━━ DATA FOR THIS TASK ━━

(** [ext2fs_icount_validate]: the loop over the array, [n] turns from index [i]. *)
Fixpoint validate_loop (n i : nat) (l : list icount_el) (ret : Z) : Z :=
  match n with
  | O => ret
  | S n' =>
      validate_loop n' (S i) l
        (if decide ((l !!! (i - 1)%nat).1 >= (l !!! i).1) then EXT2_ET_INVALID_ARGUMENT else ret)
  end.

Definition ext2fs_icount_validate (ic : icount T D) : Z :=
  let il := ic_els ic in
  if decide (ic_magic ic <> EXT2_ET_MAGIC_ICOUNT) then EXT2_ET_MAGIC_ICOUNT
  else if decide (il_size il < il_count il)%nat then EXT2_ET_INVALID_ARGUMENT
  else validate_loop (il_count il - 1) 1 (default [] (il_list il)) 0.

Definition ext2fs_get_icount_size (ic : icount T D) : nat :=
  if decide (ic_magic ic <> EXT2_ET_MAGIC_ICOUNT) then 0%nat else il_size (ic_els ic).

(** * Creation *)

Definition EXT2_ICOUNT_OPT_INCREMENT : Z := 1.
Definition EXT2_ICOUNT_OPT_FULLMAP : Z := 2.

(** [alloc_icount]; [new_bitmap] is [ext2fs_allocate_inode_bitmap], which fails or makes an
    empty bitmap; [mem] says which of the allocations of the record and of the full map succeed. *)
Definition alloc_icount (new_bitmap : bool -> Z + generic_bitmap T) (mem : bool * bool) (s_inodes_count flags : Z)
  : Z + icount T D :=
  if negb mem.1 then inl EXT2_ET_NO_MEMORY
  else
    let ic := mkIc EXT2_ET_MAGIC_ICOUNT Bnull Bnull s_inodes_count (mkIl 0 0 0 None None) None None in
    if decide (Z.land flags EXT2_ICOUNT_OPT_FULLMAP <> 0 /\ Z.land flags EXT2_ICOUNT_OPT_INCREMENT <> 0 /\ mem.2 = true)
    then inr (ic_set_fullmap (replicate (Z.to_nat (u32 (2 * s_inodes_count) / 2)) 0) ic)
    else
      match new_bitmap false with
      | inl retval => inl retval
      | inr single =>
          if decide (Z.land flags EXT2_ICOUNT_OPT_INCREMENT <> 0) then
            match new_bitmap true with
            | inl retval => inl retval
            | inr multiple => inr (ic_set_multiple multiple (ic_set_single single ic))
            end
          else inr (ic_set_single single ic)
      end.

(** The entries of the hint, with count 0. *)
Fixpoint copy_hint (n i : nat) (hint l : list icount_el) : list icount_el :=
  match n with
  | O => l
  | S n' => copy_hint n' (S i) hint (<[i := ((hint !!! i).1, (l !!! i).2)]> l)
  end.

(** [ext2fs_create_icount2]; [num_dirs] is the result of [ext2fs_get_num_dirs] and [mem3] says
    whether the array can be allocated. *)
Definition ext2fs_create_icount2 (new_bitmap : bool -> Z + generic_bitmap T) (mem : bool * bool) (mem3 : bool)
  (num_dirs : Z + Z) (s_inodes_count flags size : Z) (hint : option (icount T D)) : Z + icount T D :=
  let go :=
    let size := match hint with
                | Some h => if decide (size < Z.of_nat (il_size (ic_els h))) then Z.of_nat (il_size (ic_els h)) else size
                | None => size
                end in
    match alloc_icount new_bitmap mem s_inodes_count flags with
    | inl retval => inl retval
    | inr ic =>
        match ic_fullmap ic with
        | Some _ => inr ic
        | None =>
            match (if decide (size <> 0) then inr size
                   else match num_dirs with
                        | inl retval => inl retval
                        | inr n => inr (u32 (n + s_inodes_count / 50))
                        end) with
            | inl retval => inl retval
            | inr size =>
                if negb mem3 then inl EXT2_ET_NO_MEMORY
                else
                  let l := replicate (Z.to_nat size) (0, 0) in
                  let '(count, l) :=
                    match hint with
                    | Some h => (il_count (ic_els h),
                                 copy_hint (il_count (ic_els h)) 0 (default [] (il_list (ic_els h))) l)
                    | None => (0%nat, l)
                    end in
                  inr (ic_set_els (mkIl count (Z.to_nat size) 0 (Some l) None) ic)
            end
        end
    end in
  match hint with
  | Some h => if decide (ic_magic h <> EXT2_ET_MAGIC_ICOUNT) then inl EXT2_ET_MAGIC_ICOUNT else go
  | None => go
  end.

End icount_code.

━━━
━━ DATA FOR THIS TASK ━━

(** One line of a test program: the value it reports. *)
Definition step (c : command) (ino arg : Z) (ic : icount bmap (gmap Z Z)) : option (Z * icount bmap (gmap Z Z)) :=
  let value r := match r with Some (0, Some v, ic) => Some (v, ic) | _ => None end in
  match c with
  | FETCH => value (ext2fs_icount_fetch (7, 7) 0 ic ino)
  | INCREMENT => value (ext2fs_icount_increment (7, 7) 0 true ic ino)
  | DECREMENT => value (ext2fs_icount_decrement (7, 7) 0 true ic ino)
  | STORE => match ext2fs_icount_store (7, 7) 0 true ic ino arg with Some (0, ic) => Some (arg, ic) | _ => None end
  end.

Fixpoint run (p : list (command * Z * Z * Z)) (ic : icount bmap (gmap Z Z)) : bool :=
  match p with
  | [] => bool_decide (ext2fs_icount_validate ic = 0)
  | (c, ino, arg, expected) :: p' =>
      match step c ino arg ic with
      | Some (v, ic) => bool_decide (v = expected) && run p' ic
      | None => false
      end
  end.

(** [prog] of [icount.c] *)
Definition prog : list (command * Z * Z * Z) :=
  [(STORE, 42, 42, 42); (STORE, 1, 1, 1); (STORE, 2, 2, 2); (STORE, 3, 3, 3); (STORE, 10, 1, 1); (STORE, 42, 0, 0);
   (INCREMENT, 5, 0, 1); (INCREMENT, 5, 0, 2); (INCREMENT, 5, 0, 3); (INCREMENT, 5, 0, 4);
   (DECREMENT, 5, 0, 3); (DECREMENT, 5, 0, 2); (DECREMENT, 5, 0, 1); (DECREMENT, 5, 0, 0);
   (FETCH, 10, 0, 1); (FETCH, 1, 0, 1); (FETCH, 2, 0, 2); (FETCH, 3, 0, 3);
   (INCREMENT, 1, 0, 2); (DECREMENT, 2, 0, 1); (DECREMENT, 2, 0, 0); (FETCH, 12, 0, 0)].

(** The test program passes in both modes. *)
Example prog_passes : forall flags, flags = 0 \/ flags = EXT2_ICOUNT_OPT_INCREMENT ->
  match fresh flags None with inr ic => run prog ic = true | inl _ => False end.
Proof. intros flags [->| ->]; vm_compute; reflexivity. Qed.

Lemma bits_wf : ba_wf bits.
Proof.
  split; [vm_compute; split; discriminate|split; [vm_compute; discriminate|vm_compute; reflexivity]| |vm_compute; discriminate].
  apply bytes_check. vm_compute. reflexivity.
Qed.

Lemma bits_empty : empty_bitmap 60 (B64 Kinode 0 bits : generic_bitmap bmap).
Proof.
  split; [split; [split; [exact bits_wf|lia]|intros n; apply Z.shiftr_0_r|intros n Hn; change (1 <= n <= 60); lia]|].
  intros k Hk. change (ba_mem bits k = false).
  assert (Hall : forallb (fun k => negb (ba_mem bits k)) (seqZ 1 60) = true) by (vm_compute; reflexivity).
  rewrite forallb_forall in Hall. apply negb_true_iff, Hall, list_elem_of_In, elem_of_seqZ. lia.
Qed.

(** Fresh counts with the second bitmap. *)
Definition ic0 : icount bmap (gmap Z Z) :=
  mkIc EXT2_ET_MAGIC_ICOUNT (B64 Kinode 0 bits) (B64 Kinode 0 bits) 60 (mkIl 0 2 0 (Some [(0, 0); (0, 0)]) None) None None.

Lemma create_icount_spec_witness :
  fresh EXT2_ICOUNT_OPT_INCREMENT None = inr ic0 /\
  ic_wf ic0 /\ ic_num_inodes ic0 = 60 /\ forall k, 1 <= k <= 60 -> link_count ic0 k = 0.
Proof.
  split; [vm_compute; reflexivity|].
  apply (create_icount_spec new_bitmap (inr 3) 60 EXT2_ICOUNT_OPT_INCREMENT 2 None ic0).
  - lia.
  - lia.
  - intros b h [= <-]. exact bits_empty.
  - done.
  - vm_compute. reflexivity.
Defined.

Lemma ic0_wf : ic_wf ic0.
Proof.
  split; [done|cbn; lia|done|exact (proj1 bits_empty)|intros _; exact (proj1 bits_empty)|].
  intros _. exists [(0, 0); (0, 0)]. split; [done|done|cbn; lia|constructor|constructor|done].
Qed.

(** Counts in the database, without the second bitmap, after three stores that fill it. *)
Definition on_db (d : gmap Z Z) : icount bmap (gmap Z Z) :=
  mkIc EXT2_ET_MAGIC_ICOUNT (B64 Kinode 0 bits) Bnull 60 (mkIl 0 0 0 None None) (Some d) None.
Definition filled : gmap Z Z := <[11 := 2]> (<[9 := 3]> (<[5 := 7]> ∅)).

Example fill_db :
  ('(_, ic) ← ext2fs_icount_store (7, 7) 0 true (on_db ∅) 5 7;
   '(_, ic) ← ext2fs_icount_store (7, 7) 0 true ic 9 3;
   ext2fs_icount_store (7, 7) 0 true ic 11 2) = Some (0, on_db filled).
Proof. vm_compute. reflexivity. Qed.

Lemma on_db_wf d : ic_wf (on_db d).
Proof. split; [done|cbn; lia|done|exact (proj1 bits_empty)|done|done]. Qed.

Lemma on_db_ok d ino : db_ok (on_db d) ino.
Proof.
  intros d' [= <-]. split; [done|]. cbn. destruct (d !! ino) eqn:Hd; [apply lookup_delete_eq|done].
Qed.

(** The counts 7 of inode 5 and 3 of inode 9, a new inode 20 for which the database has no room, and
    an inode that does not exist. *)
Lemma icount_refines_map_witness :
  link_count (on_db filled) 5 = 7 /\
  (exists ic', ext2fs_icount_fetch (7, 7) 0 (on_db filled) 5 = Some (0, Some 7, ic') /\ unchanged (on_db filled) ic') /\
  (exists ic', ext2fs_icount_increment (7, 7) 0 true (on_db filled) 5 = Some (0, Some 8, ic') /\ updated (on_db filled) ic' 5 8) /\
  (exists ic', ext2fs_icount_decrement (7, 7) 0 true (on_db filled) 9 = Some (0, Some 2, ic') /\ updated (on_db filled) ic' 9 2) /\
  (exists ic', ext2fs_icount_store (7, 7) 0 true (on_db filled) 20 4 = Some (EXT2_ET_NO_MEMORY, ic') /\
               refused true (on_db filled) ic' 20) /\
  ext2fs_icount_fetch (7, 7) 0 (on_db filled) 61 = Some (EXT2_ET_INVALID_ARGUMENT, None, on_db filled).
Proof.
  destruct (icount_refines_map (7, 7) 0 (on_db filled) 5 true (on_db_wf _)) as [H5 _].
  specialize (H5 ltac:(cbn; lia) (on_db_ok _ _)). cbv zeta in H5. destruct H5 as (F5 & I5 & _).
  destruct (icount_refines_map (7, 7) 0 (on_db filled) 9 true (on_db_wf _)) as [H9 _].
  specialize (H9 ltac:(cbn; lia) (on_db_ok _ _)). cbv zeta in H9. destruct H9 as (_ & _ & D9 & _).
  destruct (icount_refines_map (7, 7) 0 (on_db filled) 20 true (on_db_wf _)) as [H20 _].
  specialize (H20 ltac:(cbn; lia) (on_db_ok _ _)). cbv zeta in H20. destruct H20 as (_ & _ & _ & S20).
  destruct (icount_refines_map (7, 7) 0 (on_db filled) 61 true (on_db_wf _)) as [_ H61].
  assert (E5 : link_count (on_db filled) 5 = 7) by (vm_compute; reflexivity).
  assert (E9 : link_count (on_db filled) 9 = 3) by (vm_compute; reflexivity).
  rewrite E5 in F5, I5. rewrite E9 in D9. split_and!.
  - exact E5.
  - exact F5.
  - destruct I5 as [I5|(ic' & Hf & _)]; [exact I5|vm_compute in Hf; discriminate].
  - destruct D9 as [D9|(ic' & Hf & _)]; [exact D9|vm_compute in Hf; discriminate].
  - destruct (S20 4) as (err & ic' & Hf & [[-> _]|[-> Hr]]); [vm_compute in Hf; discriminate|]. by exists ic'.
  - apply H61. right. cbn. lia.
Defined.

━━━

- ACTIVITY:
After locating the line holding "match new_bitmap true with" above, output exactly that line and every line after it through the line holding "let size := match hint with". Include nothing else.

- YOUR RESPONSE:
            match new_bitmap true with
            | inl retval => inl retval
            | inr multiple => inr (ic_set_multiple multiple (ic_set_single single ic))
            end
          else inr (ic_set_single single ic)
      end.

(** The entries of the hint, with count 0. *)
Fixpoint copy_hint (n i : nat) (hint l : list icount_el) : list icount_el :=
  match n with
  | O => l
  | S n' => copy_hint n' (S i) hint (<[i := ((hint !!! i).1, (l !!! i).2)]> l)
  end.

(** [ext2fs_create_icount2]; [num_dirs] is the result of [ext2fs_get_num_dirs] and [mem3] says
    whether the array can be allocated. *)
Definition ext2fs_create_icount2 (new_bitmap : bool -> Z + generic_bitmap T) (mem : bool * bool) (mem3 : bool)
  (num_dirs : Z + Z) (s_inodes_count flags size : Z) (hint : option (icount T D)) : Z + icount T D :=
  let go :=
    let size := match hint with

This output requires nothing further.